>>4513283Own scan, with a DSLR. I tried on the Epson first and it couldn't cope at all. Previews were all black, and when adjusting manually before scanning there was a tiny sliver of tones taking up about 1/20th of the histogram. After limiting range to just that I'd get a hilariously bad image with maybe 6 tones tops in it.
I haven't tried on the Plustek yet but it's currently buried under a bunch of shit in the closet and I feel too lazy to dig it up now.
Here's one more. Like I said, polishing a turd. With enough effort it can maybe be sculpted into something passable, but it's just not good and it's extremely unfun to deal with. Could be made better with masking and adjusting each distinct area separately, but God knows I'm not doing that. If I need to put more effort into editing b&w than a basic S-curve, then it's a bad negative. So here it's a choice of which range of tones is important to show something, and which will become muddy flat shit. It's contrasty and hardly panchromatic, but not in a good way like Ferrania P30 which gave you a robust, bold image out of the box. This is thin weak shit, and to not forget the bigger picture, probably completely unprintable. I don't think I'll even try wasting any paper on it so I don't get even more angry.
Sorry for ranting, but it's been years since I have dealt with something so bad. (It also curls like a motherfucker and is near impossible to put into the scanner strip holder).

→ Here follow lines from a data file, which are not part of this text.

(* ===== verification/Prelude.v ===== *)
(** * OpenZync: a verification development

    OpenZync stores conversations ("episodes") for organizations and their projects,
    derives facts from them, and answers context queries from what it stored. This
    library models the parts of its Python code that carry its guarantees: who may
    call, what is stored once, which fact holds now, and what a query is answered
    from. Definitions are translated function by function and keep the names of the
    source; theorems are about those definitions.

    ** How the code is modelled

    - [Prelude]: text functions of Python, integers in decimal, UUIDs, calendar
      dates, stable sorting, tactics and hint databases. A text is a [string] of
      code points below 256, except in [Formatter], where it is a list of code
      points. A UUID is an integer below 2^128 and an instant is a number of
      microseconds since the epoch.
    - [Errors] (core/exceptions.py): the exception classes, what catches them, and
      the response each one becomes.
    - [Data] (models/): a record per table, the unique and exclusion constraints,
      the database as a function from tables to lists of rows.
    - [Effects]: an [async def] is a program [prog A], a tree of calls to Redis,
      PostgreSQL, the clock, randomness and the mailer whose leaves return or raise;
      [try]/[except] is [catch]. [op_sem] gives the answer of each call in a world
      that answers. Two ways to run a program: [run] in a [World], of which
      [faulty] is one where chosen calls fail and take no effect (an effect whose
      answer is lost is not modelled), and [psteps], where programs that share one state are
      interleaved call by call. Redis is one keyspace with deadlines; INCR is
      unbounded (Redis stops at 64 bits). PostgreSQL is one store every statement
      reads and writes directly: the rows a transaction would hide from others are
      visible, [ROLLBACK] is modelled only where a request's outcome depends on it
      ([Effects.request]: all of a request's work or none); a lock that is held orders
      the steps after it. A statement whose new rows meet a uniqueness constraint
      fails as a whole ([UpdateUnique], [Insert]). What the services reached over
      HTTP remember is one opaque component of the state ([st_remote]). Two logics
      over [run] and [psteps]: what a program keeps of the database ([acts]), and
      requests reasoned about by what each may rely on. [steps_in] bounds the calls of
      a program whatever they answer, failures included.
    - [Concurrent]: [asyncio.gather] as a schedule of turns, rely/guarantee reasoning
      over [psteps], and the argument that of concurrent claims of one row at most
      one succeeds.
    - [Retry] (workers/tasks/base.py): [with_retry], which the workers' tasks run
      under. A retried task ends, with the outcome of its last attempt.
    - [Json]: [json.dumps] and [json.loads] of the values the code stores.

    ** The components

    Every file below requires [Prelude], [Errors], [Data] and [Effects], and the
    files it names.

    - [Rls] (core/rls.py, dependencies/db.py, migrations/versions/0059_force_rls.py):
      the context of a database session, set again in every transaction, and the
      policies of the tables. What a request that asks for no bypass can read and
      write, that its tenant outlives its commits, and when a bypass ends. The other
      files do not apply the policies to their queries.
    - [Throttle] (middleware/auth_throttle.py): fixed-window counters of login,
      sign-up, verification and reset attempts. The budget of a window, the exact
      outcome of a check, and compensation after a success.
    - [RateLimit] (middleware/rate_limit.py): the sliding window over a sorted set,
      the client address, the organization's quota. The bound on admissions in any
      trailing window, under concurrent draws; every failure answers 503.
    - [Otp] (services/otp_service.py): mailed codes. The budget of guesses, the
      round trip of a code, the cooldown.
    - [Rbac] (core/rbac.py): cached role, permission and password-flag lookups.
      They fail closed, follow the table within the cache's life, and keep to
      their own entries.
    - [Authz] (dependencies/auth.py, dependencies/project_auth.py): the permission,
      self, superadmin and project checks of a request, on [Rbac]'s lookups.
    - [Users] (repositories/user_repository.py, services/user_service.py,
      routers/users.py): accounts, their roles and permissions. An organization never
      loses its last administrator, and no grant goes beyond what the actor holds.
    - [Tokens] (services/auth/token.py, repositories/auth_repository.py): refresh
      rotation. One winner of concurrent refreshes under every interleaving, the
      result of a rotation, revocation of the family on a replay. The walk over a
      family stops after 30 hops as in the code.
    - [Session] (services/auth/session.py, password.py, passwordless.py): login,
      MFA and password changes on [Tokens], [Otp] and [Throttle].
    - [Idempotency] (services/idempotency_service.py, services/memory/dedup_claim.py,
      repositories/ingest_dedup_repository.py and the status bits of
      workers/tasks/base.py): idempotency keys, the content claim with its script
      and its database backstop, and the claim of a worker task.
    - [Facts] (services/facts/, repositories/fact_repository.py): identities,
      scans, batch inserts, supersession, retraction and model-driven invalidation.
      [Supersession] holds its theorems: history is kept, an assertion closes what
      it contradicts, a retraction is final, the identity locks, edges expire with
      their facts.
    - [Cursor] (core/cursor.py, core/sorting.py, domain/value_objects/,
      repositories/episode_repository.py): base64 and versioned cursors, keyset
      pages. Cursors round trip, the two decoders read every text alike, pages cover
      a listing exactly. [all_pages] takes fuel; one more than the number of pages is enough
      and the theorem says so.
    - [OpenBao] (core/openbao.py, core/transit.py): the client of the secret store,
      its login and retries, its KV, namespace and Transit operations. A request
      ends, and with what. It implements the interface [Secrets] states
      ([TransitManager] and [TransitLaws]), against which the next file is proved.
    - [Pii] (services/pii_service.py): the patterns and the matcher of Python's [re] for
      the constructs they use, the entities of spaCy, merging, filtering and masking.
      Detections are sound and masking is one pass over the text. The matcher's fuel is
      the length of the text.
    - [OrgConfig] (core/org_config.py, services/org_config_service.py): an organization's
      configuration, cached, read from OpenBao and updated by merging.
    - [Webhooks] (services/webhook_service.py, repositories/webhook_repository.py,
      services/worker/tasks/deliver_webhook.py): endpoints, the signed deliveries an
      event queues, and their attempts. SQLAlchemy's identity map is modelled where
      a loaded row is read again (an attribute set in memory hides the stored one).
      Every delivery is signed with its endpoint's secret; attempts end.
    - [Blobs] (core/blob_storage.py, services/blob_storage_service.py,
      repositories/episode_blob_repository.py, services/memory/blob_ingest.py): files
      attached to messages. Objects stay under their episode, every reference to a file
      becomes a row with the whole file behind it. Reading in chunks takes the length of
      the file as fuel.
    - [Sessions] (repositories/session_repository.py, services/session_service.py):
      sessions of a project, their counts and the next sequence number.
    - [Projects] (repositories/project_repository.py, project_pin_repository.py,
      services/project_service.py): projects, their members and pins. Ids and the limit
      of pins are kept, no pinned project is archived, a project keeps an owner, a
      listing is exact, and archiving can be taken back. On [Cursor], [Authz] and
      [Sessions].
    - [Prompts] (core/prompt_manifest.py, repositories/prompt_template_repository.py,
      services/prompt_template_service.py, routers/admin_organizations.py):
      versioned prompt templates. Requests keep them well formed, a rollback
      restores a version, the default of a type is the one the workers read.
    - [Invites] (services/invite_service.py, repositories/organization_repository.py):
      invitations by mail. One acceptance wins, within 72 hours.
    - [Organizations] (services/auth/registration.py, services/auth/org_join.py,
      services/organization_service.py, services/org_request_service.py,
      core/system_config.py, core/org_codes.py): how organizations come to be and whom
      they let in. Sign-up follows the operator's policy, joining by code is sound,
      one approval of an organization wins. It builds on [Users], [Tokens], [Otp],
      [Prompts], [OpenBao] and [Invites].
    - [Retrieval] (services/retrieval/, packages/reranker/): the search legs, rank
      fusion in the double arithmetic of the code, re-ranking and degradation: what a
      failure of each part costs, the sessions of concurrent legs included.
    - [Authn] (middleware/auth.py, services/api_key_service.py,
      repositories/api_key_repository.py, utils/crypto.py): the authentication
      middleware with its caches, and API keys from creation to revocation. The
      base-62 loop runs on the number itself as fuel, which bounds its length.
    - [Formatter] (services/context_formatter.py), [Context]
      (services/cache_service.py, services/context_service.py) and [Freshness],
      their theorems: generation-stamped cache keys refine a cache that is cleared,
      no request that follows a bump is answered from before it, and the SCAN purge
      ends (its fuel is the server's own measure of the scan) with the project's
      entries gone.
    - [Ingest] (services/memory/): a batch of messages from the checks over the claim,
      the redaction and the numbered rows to the commit and what follows it. Ingest is
      all or nothing: in the world that answers with the rows it stores, and in [faulty]
      as to what can be committed. It builds on [Idempotency], [Pii], [OrgConfig], [Blobs], [Sessions],
      [Webhooks] and [Context].
    - [Sweeps] (services/memory/project_wipe.py, workers/tasks/cleanup_orphan_blobs.py):
      the wipe of a project's memory and the collection of the files of deleted
      episodes, on [Ingest], [Blobs], [Concurrent] and [Retry]. A wipe clears the
      project and nothing else and leaves the rows of its files to the collection, which
      removes them after their objects in the bucket it reads. A sweep takes
      fuel: one more than the files of the project is enough.

    ** Parameters

    What is not under src/ is a class the definitions take: [Hashlib] (SHA-256),
    [Hmac], [Bcrypt], [Jwt] and [JwtDecode] (PyJWT), [IpAddress], [Orjson], [Datetime]
    and [IsoDate] (ISO dates), [PyStr] and [Repr] ([str] and [repr] of what the code
    only prints), [RedisScan] (the guarantees of SCAN), [Postgres] ([lower]),
    [BlobStorage] (presigned URLs), [S3] (the object store; [S3Laws]: a deletion that
    succeeds removes its object, and none brings one back), [Spacy] (the entities of a
    text), [PySet] (the order in which a set is gone through), [OrgConfigSchema],
    [IngestSchema] and [BlobSettings] (Pydantic models and limits), [Search] and
    [LegSession] (the ranked queries and sessions of the search legs), [RowOrder] (the
    order rows are listed in), [HttpServer] and [TransitServer] (OpenBao's answers),
    [Consumer] (the address a webhook is sent to), [PromptFiles] (the template texts),
    [SystemConfigSchema]
    (Pydantic's validation of the system configuration), [Frontend], [Deployment] and
    [Settings] (configuration). The worker's library calls a job again
    after it asked for a retry, at most as often as the job allows, as ARQ documents.
    Where a theorem relies on a parameter, it states the documented behaviour as a
    hypothesis and its witness takes a concrete instance.

    ** Not modelled

    Schemas, routers and dependency wiring beyond the checks above: FastAPI and
    Pydantic do the work there. The graph backends (packages/graph_backend/) are
    queries in the languages of FalkorDB, SurrealDB and PostgreSQL, and migrations are
    DDL: their meaning is the server's. The language-model clients, embeddings and the
    extraction tasks wait for a model's answer; the prompts they render are text.
    Mail, metrics, tracing and audit sinks lie in the services they call. The manifest
    of the development lists each part with its reason. Logging is left out
    throughout. *)
From Stdlib Require Export ZArith Lia Ascii.
From Stdlib Require String.
From Stdlib Require Import DecimalString DecimalZ DecimalFacts.
From stdpp Require Export base numbers strings gmap list sorting.
Export ListNotations.
#[export] Set Default Goal Selector "!".
Open Scope stdpp_scope.
Open Scope Z_scope.

(** * Automation *)

Create HintDb zync discriminated.
Create Rewrite HintDb zync_rw.

(** Split the conjunctions, existentials and pairs of the context. *)
Ltac destr_and :=
  repeat match goal with
  | H : _ ∧ _ |- _ => destruct H
  | H : ∃ _, _ |- _ => destruct H
  end.

(** Case on the first [decide] or [if] or [match] the goal is stuck on. *)
Ltac case_goal :=
  match goal with
  | |- context [match ?x with _ => _ end] => destruct x eqn:?
  end.

(** Case on what a hypothesis is stuck on. *)
Ltac case_in H :=
  match type of H with
  | context [match ?x with _ => _ end] => destruct x eqn:?
  end.

(** * Lists *)

Lemma NoDup_map_filter {A B} (f : A → B) (p : A → bool) (l : list A) :
  NoDup (map f l) → NoDup (map f (List.filter p l)).
Proof.
  induction l as [|a l IH]; [done|]. simpl. intros [Ha Hl]%NoDup_cons.
  destruct (p a); simpl; [|auto]. apply NoDup_cons. split; [|auto].
  intros (b & E & Hb)%list_elem_of_fmap. apply Ha. rewrite E. apply list_elem_of_fmap_2.
  apply list_elem_of_In in Hb. apply filter_In in Hb as [Hb _]. by apply list_elem_of_In.
Qed.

Seaparately from all that, I noticed the left and right edges of all scans are darker (in negative). This was the first time I was scanning 120 with a DSLR so I'm not sure if it's the holder, or the backlight, or something else causing it. Gonna have to troubleshoot it later, but I suspect the backlight not being uniform since it's very close to its edge there. I didn't have this issue when scanning 135 with the same setup (different holder obviously, but of the same kind).